→ The problem
When a line of the entries contains "LogAndIgnore", please list that line.

→ Supplied entries
(* ===== verification/Dispatcher.v ===== *)
(** * Dispatch: from message types to handlers.

    [Dispatch/Dispatcher.h|cpp].  The dispatcher sees of a message its type, whether it has a body and
    the size of the raw body ([DispatchMessage], implemented by the parsed message of [Message.v]);
    sessions, handlers and the logger act on a world [W].  [Register] and [Freeze] hold the
    registration lock throughout and [Dispatch] reads the table in one go, so that any
    interleaving of calls is a sequence of these functions.  A Boolean argument says whether the
    allocations on the path succeed. *)

From S2P Require Import Prelude CoreError.
From stdpp Require Import gmap.
#[local] Open Scope Z_scope.

(** What the dispatcher asks of a message. *)
Class DispatchMessage (M : Type) : Type := {
  MessageType : M -> list Z;
  HasBody : M -> bool;
  RawBodySize : M -> Z
}.

(** What it asks of a session and of a logger: [Disconnect] does not fail; [LogWrite] returns [None]
    when the sink throws. *)
Class DispatchWorld (Session W : Type) : Type := {
  Disconnect : Session -> Status -> W -> W;
  LogWrite : list Z -> W -> option W
}.

Module Dispatcher.

(** [(std::numeric_limits<std::size_t>::max)()]. *)
Definition UnlimitedRawBodySize : Z := SIZE_MAX.

Inductive UnknownTypePolicy : Type :=
| LogAndIgnore
| PolicyDisconnect.

Section Dispatcher.

Context {M Session W : Type} `{DispatchMessage M} `{DispatchWorld Session W}.

Definition MessageHandler : Type := Session -> M -> W -> Status * W.

Record RegisteredHandler : Type := MkRegistered {
  handler : MessageHandler;
  maximumRawBodySize : Z
}.

Record Dispatcher : Type := MkDispatcher {
  mHandlers : gmap (list Z) RegisteredHandler;
  mFrozen : bool;
  mUnknownTypePolicy : UnknownTypePolicy;
  mLogger : bool (* whether a logger is set *)
}.

Definition New : Dispatcher := MkDispatcher ∅ false LogAndIgnore false.

Definition SetLogger (logger : bool) (d : Dispatcher) : Dispatcher :=
  MkDispatcher (mHandlers d) (mFrozen d) (mUnknownTypePolicy d) logger.

(** The status when its text can be stored, else [AllocationFailure]. *)
Definition Prepared (alloc : bool) (s : Status) : Status :=
  if alloc then s else Status.AllocationFailure.

Definition Register (alloc : bool) (type : list Z) (h : option MessageHandler) (maximum : Z)
    (d : Dispatcher) : Status * Dispatcher :=
  if mFrozen d then
    (Prepared alloc (Status.Fail Closed "the dispatcher registration table is frozen"), d)
  else if len type =? 0 then
    (Prepared alloc (Status.Fail InvalidArgument "a message type must not be empty"), d)
  else
    match h with
    | None =>
        (Prepared alloc (Status.Fail InvalidArgument "a message handler must not be empty"), d)
    | Some h =>
        match mHandlers d !! type with
        | Some _ =>
            (Prepared alloc
              (Status.Fail AlreadyExists
                ("a handler is already registered for message type: " +:+ str type)), d)
        | None =>
            if negb alloc then (Status.AllocationFailure, d)
            else
              (Status.Ok,
                MkDispatcher (<[type := MkRegistered h maximum]> (mHandlers d)) (mFrozen d)
                  (mUnknownTypePolicy d) (mLogger d))
        end
    end.

Definition Freeze (d : Dispatcher) : Dispatcher :=
  MkDispatcher (mHandlers d) true (mUnknownTypePolicy d) (mLogger d).

Definition IsFrozen (d : Dispatcher) : bool := mFrozen d.

Definition SetUnknownTypePolicy (policy : UnknownTypePolicy) (d : Dispatcher) : Dispatcher :=
  MkDispatcher (mHandlers d) (mFrozen d) policy (mLogger d).

Definition GetUnknownTypePolicy (d : Dispatcher) : UnknownTypePolicy := mUnknownTypePolicy d.

Definition UnknownTypeStatus (type : list Z) : Status :=
  Status.Fail UnknownType ("no handler is registered for message type: " +:+ str type).

Definition UnknownReason : Status := Status.FailWithoutMessage UnknownType.

(** The lambda [failUnknownPreparation]. *)
Definition FailUnknownPreparation (session : Session) (policy : UnknownTypePolicy) (w : W)
    : Status * W :=
  match policy with
  | PolicyDisconnect => (Status.AllocationFailure, Disconnect session UnknownReason w)
  | LogAndIgnore => (Status.AllocationFailure, w)
  end.

(** The branch of a type without handler. [allocLog]: the log line can be built; [allocStatus]: the
    detailed status can. *)
Definition DispatchUnknown (allocLog allocStatus : bool) (session : Session) (message : M)
    (d : Dispatcher) (w : W) : Status * W :=
  let policy := GetUnknownTypePolicy d in
  let logged :=
    if mLogger d then
      if allocLog then LogWrite (txt "unregistered message type: " ++ MessageType message) w
      else None
    else Some w in
  match logged with
  | None => FailUnknownPreparation session policy w
  | Some w' =>
      match policy with
      | LogAndIgnore => (Status.Ok, w')
      | PolicyDisconnect =>
          if negb allocStatus then FailUnknownPreparation session policy w'
          else (UnknownTypeStatus (MessageType message), Disconnect session UnknownReason w')
      end
  end.

Definition Dispatch (alloc allocLog allocStatus : bool) (session : option Session) (message : M)
    (d : Dispatcher) (w : W) : Status * W :=
  match session with
  | None => (Prepared alloc (Status.Fail InvalidArgument "a dispatch requires a session"), w)
  | Some session =>
      match mHandlers d !! MessageType message with
      | Some h =>
          if negb (HasBody message) then
            (Prepared alloc (Status.Fail InvalidFormat
              "a message without body cannot be routed to a body handler"), w)
          else if maximumRawBodySize h <? RawBodySize message then
            (Prepared alloc (Status.Fail TooLarge
              ("message body exceeds the registered byte limit for type: "
                +:+ str (MessageType message))), w)
          else handler h session message w
      | None => DispatchUnknown allocLog allocStatus session message d w
      end
  end.

End Dispatcher.

End Dispatcher.

Import Dispatcher.

Section Routing.

Context {M Session W : Type} `{DispatchMessage M} `{DispatchWorld Session W}.

Notation Handler := (@MessageHandler M Session W).
Notation Table := (@Dispatcher M Session W).

(** Calls that change a dispatcher. *)
Inductive DispatcherOp : Type :=
| OpRegister (alloc : bool) (type : list Z) (h : option Handler) (maximum : Z)
| OpFreeze
| OpSetPolicy (policy : UnknownTypePolicy)
| OpSetLogger (logger : bool).

Definition apply_op (d : Table) (op : DispatcherOp) : Table :=
  match op with
  | OpRegister alloc type h maximum => (Register alloc type h maximum d).2
  | OpFreeze => Freeze d
  | OpSetPolicy policy => SetUnknownTypePolicy policy d
  | OpSetLogger logger => SetLogger logger d
  end.

Definition run_ops (ops : list DispatcherOp) : Table := fold_left apply_op ops New.

(** The handler a type is promised: that of the first registration of the type, among the calls
    before the first [Freeze], that names a handler and finds the memory. *)
Fixpoint first_registration (type : list Z) (ops : list DispatcherOp)
    : option RegisteredHandler :=
  match ops with
  | [] => None
  | OpFreeze :: _ => None
  | OpRegister true type' (Some h) maximum :: ops' =>
      if bool_decide (type' = type) && negb (len type' =? 0) then Some (MkRegistered h maximum)
      else first_registration type ops'
  | _ :: ops' => first_registration type ops'
  end.

(** An existing entry, or one the open table may still take, of a type. *)
Definition promised (d : Table) (type : list Z) (ops : list DispatcherOp)
    : option RegisteredHandler :=
  match mHandlers d !! type with
  | Some h => Some h
  | None => if mFrozen d then None else first_registration type ops
  end.

Lemma register_table alloc type (h : option Handler) maximum (d : Table) :
  (Register alloc type h maximum d).2 =
    match h with
    | Some h' =>
        if alloc && negb (mFrozen d) && negb (len type =? 0)
           && bool_decide (mHandlers d !! type = None)
        then MkDispatcher (<[type := MkRegistered h' maximum]> (mHandlers d)) (mFrozen d)
               (mUnknownTypePolicy d) (mLogger d)
        else d
    | None => d
    end.
Proof.
  unfold Register. destruct (mFrozen d) eqn:Ef; [by destruct h, alloc|].
  destruct (len type =? 0); [by destruct h, alloc|]. destruct h as [h|]; [|done].
  destruct (mHandlers d !! type) eqn:El; cbn [negb andb].
  - rewrite bool_decide_false by done. by rewrite andb_false_r.
  - rewrite bool_decide_true by done. by destruct alloc.
Qed.

Lemma promised_step (d : Table) type op ops : promised (apply_op d op) type ops = promised d type (op :: ops).
Proof.
  unfold promised. destruct op as [alloc type' h maximum| | |]; cbn [apply_op].
  - rewrite register_table. destruct h as [h|]; [|by destruct alloc].
    destruct alloc; cbn [andb first_registration]; [|done].
    destruct (mFrozen d) eqn:Ef; cbn [negb andb]; [by rewrite ?Ef|].
    destruct (len type' =? 0) eqn:El; cbn [negb andb]; [by rewrite ?Ef, ?andb_false_r|].
    rewrite andb_true_r. destruct (decide (mHandlers d !! type' = None)) as [Hn|Hn].
    + rewrite (bool_decide_true (_ !! type' = None)) by done. cbn [mHandlers mFrozen]. rewrite ?Ef.
      destruct (decide (type' = type)) as [->|Hne].
      * rewrite lookup_insert_eq, Hn. by rewrite bool_decide_true.
      * rewrite lookup_insert_ne by done. by rewrite bool_decide_false.
    + rewrite (bool_decide_false (_ !! type' = None)) by done. rewrite Ef.
      destruct (mHandlers d !! type) eqn:Et; [done|].
      rewrite bool_decide_false; [done|]. by intros ->.
  - cbn [mHandlers mFrozen Freeze]. destruct (_ !! type), (mFrozen d); done.
  - done.
  - done.
Qed.

Lemma run_ops_table ops type (d : Table) :
  mHandlers (fold_left apply_op ops d) !! type = promised d type ops.
Proof.
  revert d; induction ops as [|op ops IH]; intros d; cbn [fold_left].
  - unfold promised. cbn. by destruct (_ !! _), (mFrozen d).
  - by rewrite IH, promised_step.
Qed.

(** After any sequence of registrations, freezes and settings, a message of a session reaches
    precisely the handler of the first successful registration of its type before the table was
    frozen, and only with a body whose raw size is within that registration's limit; without body
    it is InvalidFormat, beyond the limit TooLarge, and neither touches the world; with no such
    registration no handler runs at all. *)
Theorem dispatch_routes ops alloc allocLog allocStatus session message w :
  let d := run_ops ops in
  Dispatch alloc allocLog allocStatus (Some session) message d w =
    match first_registration (MessageType message) ops with
    | Some h =>
        if HasBody message && (RawBodySize message <=? maximumRawBodySize h)
        then handler h session message w
        else (Prepared alloc (if HasBody message
            then Status.Fail TooLarge ("message body exceeds the registered byte limit for type: "
              +:+ str (MessageType message))
            else Status.Fail InvalidFormat
              "a message without body cannot be routed to a body handler"), w)
    | None => DispatchUnknown allocLog allocStatus session message d w
    end.
Proof.
  intros d. unfold Dispatch, d, run_ops. rewrite run_ops_table.
  unfold promised. cbn [New mHandlers mFrozen]. rewrite lookup_empty.
  destruct (first_registration _ _) as [h|]; [|done].
  destruct (HasBody message); cbn [negb andb]; [|done].
  rewrite Z.leb_antisym. by destruct (_ <? _).
Qed.

(** The policy for unknown types is kept under every failure: under Disconnect the session is
    disconnected exactly once and no status is Ok, whether the log line, the sink or the detailed
    status fails or not; under LogAndIgnore it never is, and the call is Ok unless the diagnostic
    failed. *)
Theorem unknown_type_policy allocLog allocStatus session message (d : Table) w s w' :
  DispatchUnknown allocLog allocStatus session message d w = (s, w') ->
  exists w1,
    (w1 = w \/ LogWrite (txt "unregistered message type: " ++ MessageType message) w = Some w1) /\
    match GetUnknownTypePolicy d with
    | PolicyDisconnect => w' = Disconnect session UnknownReason w1 /\ Status.IsOk s = false
    | LogAndIgnore => w' = w1 /\ (Status.IsOk s = true \/ (s = Status.AllocationFailure /\ w1 = w))
    end.
Proof.
  unfold DispatchUnknown, FailUnknownPreparation. intros Hd.
  destruct (if mLogger d then _ else Some w) as [w1|] eqn:El.
  - exists w1. split.
    { destruct (mLogger d), allocLog; try done; [by right|left; congruence..]. }
    destruct (GetUnknownTypePolicy d); [|destruct allocStatus]; injection Hd as <- <-; auto.
  - exists w. split; [by left|].
    destruct (GetUnknownTypePolicy d); injection Hd as <- <-; auto.
Qed.

End Routing.

(** A world that records the reasons of its disconnections and its log lines. *)
#[local] Instance sample_world : DispatchWorld Z (list Status * list (list Z)) := {
  Disconnect _ reason w := (w.1 ++ [reason], w.2);
  LogWrite line w := Some (w.1, w.2 ++ [line])
}.

#[local] Instance sample_message : DispatchMessage (list Z) := {
  MessageType m := m;
  HasBody _ := true;
  RawBodySize _ := 4
}.

Lemma unknown_type_policy_witness : exists s w',
  DispatchUnknown true false 9 (txt "chat")
    (SetUnknownTypePolicy PolicyDisconnect (SetLogger true New)) ([], []) = (s, w') /\
  w'.1 = [UnknownReason] /\ Status.IsOk s = false.
Proof.
  destruct (DispatchUnknown true false 9 (txt "chat")
    (SetUnknownTypePolicy PolicyDisconnect (SetLogger true New)) ([], [])) as [s w'] eqn:E.
  exists s, w'. split; [reflexivity|].
  destruct (unknown_type_policy true false 9 (txt "chat")
    (SetUnknownTypePolicy PolicyDisconnect (SetLogger true New)) ([], []) s w' E)
    as (w1 & Hw1 & -> & Hs).
  split; [|exact Hs]. destruct Hw1 as [->|Hw1]; [reflexivity|].
  cbn in Hw1. injection Hw1 as <-. reflexivity.
Defined.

→ Written reply
| LogAndIgnore
Definition New : Dispatcher := MkDispatcher ∅ false LogAndIgnore false.
  | LogAndIgnore => (Status.AllocationFailure, w)
      | LogAndIgnore => (Status.Ok, w')
    status fails or not; under LogAndIgnore it never is, and the call is Ok unless the diagnostic
    | LogAndIgnore => w' = w1 /\ (Status.IsOk s = true \/ (s = Status.AllocationFailure /\ w1 = w))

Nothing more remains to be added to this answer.